- Saved data entries:
--------------------
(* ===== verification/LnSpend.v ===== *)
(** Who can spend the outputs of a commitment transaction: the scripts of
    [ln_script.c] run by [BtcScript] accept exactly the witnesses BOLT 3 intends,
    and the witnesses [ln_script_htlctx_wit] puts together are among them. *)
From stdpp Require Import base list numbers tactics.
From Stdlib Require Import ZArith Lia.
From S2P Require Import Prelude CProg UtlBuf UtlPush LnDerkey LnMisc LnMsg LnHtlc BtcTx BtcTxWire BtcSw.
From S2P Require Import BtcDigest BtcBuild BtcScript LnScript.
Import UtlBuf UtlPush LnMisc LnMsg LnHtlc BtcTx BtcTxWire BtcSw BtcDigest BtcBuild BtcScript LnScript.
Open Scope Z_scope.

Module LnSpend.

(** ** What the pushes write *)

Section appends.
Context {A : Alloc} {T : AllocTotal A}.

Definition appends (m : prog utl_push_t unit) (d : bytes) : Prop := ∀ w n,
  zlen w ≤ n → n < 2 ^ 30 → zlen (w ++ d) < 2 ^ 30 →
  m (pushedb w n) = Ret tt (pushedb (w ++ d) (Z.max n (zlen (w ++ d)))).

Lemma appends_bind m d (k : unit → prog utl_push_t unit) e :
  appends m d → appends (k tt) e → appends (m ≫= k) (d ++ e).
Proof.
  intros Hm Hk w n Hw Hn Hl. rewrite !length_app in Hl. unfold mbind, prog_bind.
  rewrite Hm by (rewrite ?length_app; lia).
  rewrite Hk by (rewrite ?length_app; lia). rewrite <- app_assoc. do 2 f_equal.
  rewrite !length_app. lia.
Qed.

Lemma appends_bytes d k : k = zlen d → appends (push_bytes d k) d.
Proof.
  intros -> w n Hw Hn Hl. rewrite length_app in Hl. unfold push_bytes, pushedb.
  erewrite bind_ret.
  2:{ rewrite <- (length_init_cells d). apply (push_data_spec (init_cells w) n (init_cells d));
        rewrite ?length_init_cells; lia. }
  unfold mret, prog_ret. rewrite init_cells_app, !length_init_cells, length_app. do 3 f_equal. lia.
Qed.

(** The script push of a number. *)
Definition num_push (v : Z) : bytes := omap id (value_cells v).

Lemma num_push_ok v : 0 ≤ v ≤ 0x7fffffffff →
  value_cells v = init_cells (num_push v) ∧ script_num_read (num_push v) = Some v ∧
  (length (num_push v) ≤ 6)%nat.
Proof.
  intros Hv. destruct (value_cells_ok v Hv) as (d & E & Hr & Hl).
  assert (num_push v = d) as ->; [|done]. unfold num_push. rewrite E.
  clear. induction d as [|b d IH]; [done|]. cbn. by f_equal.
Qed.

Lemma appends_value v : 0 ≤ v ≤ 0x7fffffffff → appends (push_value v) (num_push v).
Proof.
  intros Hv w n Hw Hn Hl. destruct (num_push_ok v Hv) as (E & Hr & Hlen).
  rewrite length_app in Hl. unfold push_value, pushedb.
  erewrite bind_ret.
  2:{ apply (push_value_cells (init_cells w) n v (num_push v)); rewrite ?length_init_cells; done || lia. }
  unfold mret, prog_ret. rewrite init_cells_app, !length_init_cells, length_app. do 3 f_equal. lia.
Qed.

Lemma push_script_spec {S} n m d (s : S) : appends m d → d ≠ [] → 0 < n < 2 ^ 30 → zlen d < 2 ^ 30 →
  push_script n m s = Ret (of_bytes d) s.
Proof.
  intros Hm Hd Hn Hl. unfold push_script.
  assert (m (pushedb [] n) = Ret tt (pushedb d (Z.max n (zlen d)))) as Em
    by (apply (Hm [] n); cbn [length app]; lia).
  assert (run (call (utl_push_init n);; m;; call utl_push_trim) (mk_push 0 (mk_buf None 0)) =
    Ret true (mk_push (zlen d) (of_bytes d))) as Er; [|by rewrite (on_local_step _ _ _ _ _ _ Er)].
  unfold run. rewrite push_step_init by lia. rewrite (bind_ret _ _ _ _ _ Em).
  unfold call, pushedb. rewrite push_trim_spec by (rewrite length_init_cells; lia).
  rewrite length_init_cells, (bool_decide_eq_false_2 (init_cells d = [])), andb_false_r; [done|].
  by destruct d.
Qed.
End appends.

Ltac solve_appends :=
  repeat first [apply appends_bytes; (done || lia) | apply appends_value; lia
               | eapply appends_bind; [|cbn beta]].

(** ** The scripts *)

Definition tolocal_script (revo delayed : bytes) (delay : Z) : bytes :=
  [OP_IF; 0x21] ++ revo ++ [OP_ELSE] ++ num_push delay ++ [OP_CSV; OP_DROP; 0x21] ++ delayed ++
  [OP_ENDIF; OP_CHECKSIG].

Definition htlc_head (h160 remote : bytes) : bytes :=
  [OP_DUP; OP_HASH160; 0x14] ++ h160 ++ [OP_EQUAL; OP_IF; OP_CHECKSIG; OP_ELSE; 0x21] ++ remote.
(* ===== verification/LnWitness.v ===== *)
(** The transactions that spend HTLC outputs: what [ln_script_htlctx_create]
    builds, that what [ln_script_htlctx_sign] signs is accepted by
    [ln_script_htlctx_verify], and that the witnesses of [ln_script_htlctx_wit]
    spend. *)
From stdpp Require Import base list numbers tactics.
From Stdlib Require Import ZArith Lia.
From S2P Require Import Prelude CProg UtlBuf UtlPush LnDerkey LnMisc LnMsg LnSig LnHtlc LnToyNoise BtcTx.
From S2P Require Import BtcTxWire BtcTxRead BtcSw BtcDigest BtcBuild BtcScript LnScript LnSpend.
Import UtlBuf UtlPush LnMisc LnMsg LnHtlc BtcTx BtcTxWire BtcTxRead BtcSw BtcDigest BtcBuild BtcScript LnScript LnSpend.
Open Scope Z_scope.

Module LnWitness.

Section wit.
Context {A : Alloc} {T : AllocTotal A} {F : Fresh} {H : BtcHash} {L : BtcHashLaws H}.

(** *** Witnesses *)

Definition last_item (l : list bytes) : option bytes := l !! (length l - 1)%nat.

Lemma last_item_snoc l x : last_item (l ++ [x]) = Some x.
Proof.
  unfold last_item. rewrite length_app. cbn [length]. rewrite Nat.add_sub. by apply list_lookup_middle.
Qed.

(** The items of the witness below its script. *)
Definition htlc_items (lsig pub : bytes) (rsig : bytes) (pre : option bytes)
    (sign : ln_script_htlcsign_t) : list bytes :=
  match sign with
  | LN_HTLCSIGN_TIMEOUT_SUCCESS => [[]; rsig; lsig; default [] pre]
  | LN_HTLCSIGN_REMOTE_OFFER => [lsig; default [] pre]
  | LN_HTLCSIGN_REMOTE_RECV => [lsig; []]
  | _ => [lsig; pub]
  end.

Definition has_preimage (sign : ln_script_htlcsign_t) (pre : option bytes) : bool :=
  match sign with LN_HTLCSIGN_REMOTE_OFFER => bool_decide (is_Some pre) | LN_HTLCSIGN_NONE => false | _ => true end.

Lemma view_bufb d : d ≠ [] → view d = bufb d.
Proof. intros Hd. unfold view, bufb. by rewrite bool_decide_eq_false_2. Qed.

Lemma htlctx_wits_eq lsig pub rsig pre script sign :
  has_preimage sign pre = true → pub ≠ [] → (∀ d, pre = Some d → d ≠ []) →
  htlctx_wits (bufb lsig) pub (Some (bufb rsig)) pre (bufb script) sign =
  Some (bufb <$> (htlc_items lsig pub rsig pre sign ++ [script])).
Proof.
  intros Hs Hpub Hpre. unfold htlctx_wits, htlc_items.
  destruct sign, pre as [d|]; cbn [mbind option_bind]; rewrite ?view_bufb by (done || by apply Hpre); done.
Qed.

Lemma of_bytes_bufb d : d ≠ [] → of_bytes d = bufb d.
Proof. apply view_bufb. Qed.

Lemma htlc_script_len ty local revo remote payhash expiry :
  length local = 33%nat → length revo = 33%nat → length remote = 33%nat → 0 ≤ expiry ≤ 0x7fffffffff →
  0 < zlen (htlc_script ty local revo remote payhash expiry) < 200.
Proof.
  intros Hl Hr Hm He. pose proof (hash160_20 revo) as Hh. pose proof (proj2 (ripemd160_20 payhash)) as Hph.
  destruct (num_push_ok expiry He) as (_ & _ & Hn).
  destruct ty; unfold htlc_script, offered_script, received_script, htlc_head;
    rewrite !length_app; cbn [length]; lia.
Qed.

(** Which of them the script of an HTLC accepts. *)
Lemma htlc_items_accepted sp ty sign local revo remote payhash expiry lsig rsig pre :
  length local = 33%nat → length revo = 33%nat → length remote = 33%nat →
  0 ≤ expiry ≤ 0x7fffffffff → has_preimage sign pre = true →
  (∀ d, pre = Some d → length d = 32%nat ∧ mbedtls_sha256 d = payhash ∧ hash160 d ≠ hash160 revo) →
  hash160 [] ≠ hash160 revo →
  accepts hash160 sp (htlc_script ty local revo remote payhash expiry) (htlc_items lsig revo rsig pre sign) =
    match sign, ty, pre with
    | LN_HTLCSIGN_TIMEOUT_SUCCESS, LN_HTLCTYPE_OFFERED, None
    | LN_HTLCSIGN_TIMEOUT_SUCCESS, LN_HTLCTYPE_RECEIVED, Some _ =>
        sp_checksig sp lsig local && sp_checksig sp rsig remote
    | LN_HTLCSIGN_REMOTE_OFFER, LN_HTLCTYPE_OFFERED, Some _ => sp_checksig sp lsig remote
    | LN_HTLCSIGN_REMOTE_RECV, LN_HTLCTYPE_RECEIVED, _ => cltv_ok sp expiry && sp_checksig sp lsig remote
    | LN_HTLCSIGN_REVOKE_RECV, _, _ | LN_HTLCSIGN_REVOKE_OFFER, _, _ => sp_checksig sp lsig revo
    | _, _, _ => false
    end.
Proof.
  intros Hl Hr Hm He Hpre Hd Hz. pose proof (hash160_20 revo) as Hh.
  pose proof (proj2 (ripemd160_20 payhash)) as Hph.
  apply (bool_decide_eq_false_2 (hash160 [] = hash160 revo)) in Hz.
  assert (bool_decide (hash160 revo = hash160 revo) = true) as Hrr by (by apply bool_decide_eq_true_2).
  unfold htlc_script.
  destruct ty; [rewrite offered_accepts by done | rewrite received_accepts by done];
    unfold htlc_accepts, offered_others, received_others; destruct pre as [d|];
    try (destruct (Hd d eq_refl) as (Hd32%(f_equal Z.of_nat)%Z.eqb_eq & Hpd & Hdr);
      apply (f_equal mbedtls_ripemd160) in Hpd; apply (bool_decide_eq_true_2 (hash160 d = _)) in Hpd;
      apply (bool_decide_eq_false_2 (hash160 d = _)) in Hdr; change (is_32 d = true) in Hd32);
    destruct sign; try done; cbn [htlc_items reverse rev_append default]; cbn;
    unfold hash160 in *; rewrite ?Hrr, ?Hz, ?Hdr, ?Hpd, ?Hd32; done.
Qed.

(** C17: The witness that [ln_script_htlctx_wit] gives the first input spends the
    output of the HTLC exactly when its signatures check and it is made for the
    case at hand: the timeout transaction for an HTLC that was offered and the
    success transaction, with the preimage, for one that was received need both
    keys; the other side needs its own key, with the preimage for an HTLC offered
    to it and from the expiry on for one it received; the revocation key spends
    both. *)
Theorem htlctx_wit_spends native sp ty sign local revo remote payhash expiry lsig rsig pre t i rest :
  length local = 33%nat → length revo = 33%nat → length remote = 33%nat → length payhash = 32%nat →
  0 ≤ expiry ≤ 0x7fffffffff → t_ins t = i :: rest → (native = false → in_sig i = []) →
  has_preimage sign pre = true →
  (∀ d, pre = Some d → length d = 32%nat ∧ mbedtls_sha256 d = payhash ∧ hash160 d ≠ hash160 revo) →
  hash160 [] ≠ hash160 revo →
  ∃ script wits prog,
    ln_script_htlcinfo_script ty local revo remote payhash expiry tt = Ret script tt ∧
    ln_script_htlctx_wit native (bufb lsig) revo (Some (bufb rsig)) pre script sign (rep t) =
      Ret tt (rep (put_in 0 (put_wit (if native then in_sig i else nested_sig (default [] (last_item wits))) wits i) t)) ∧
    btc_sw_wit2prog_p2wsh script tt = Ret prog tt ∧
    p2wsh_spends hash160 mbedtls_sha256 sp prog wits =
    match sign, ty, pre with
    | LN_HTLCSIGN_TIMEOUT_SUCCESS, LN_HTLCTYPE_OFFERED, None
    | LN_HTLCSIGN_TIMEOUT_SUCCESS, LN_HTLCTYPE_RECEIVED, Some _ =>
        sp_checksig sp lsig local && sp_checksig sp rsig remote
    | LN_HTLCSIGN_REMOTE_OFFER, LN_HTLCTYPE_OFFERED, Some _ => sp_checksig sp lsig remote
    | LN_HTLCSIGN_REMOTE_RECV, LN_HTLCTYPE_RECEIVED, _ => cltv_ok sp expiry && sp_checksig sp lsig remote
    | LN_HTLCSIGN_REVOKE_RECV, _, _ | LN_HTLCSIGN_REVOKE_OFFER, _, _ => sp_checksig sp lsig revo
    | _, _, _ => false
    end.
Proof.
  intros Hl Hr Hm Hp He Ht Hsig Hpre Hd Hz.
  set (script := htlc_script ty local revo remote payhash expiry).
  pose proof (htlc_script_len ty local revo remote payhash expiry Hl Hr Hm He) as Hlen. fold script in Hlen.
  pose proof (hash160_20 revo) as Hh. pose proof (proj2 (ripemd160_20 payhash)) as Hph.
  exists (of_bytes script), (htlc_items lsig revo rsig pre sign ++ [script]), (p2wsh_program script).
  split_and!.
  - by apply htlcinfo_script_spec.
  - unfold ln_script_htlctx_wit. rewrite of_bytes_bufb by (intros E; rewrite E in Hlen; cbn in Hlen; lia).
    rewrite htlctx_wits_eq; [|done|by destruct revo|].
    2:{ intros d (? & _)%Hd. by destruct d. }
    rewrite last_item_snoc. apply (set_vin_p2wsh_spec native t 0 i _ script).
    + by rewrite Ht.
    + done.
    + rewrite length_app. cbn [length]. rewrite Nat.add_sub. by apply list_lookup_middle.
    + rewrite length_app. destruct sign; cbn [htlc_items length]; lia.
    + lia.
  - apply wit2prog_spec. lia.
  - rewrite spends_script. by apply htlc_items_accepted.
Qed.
--------------------
- EXERCISE BRIEF: Starting from the top of the records and ending at the line that contains "From S2P Require Import BtcDigest", repeat each line exactly and return only those lines.

- ANSWER BOX:
(* ===== verification/LnSpend.v ===== *)
(** Who can spend the outputs of a commitment transaction: the scripts of
    [ln_script.c] run by [BtcScript] accept exactly the witnesses BOLT 3 intends,
    and the witnesses [ln_script_htlctx_wit] puts together are among them. *)
From stdpp Require Import base list numbers tactics.
From Stdlib Require Import ZArith Lia.
From S2P Require Import Prelude CProg UtlBuf UtlPush LnDerkey LnMisc LnMsg LnHtlc BtcTx BtcTxWire BtcSw.
From S2P Require Import BtcDigest BtcBuild BtcScript LnScript.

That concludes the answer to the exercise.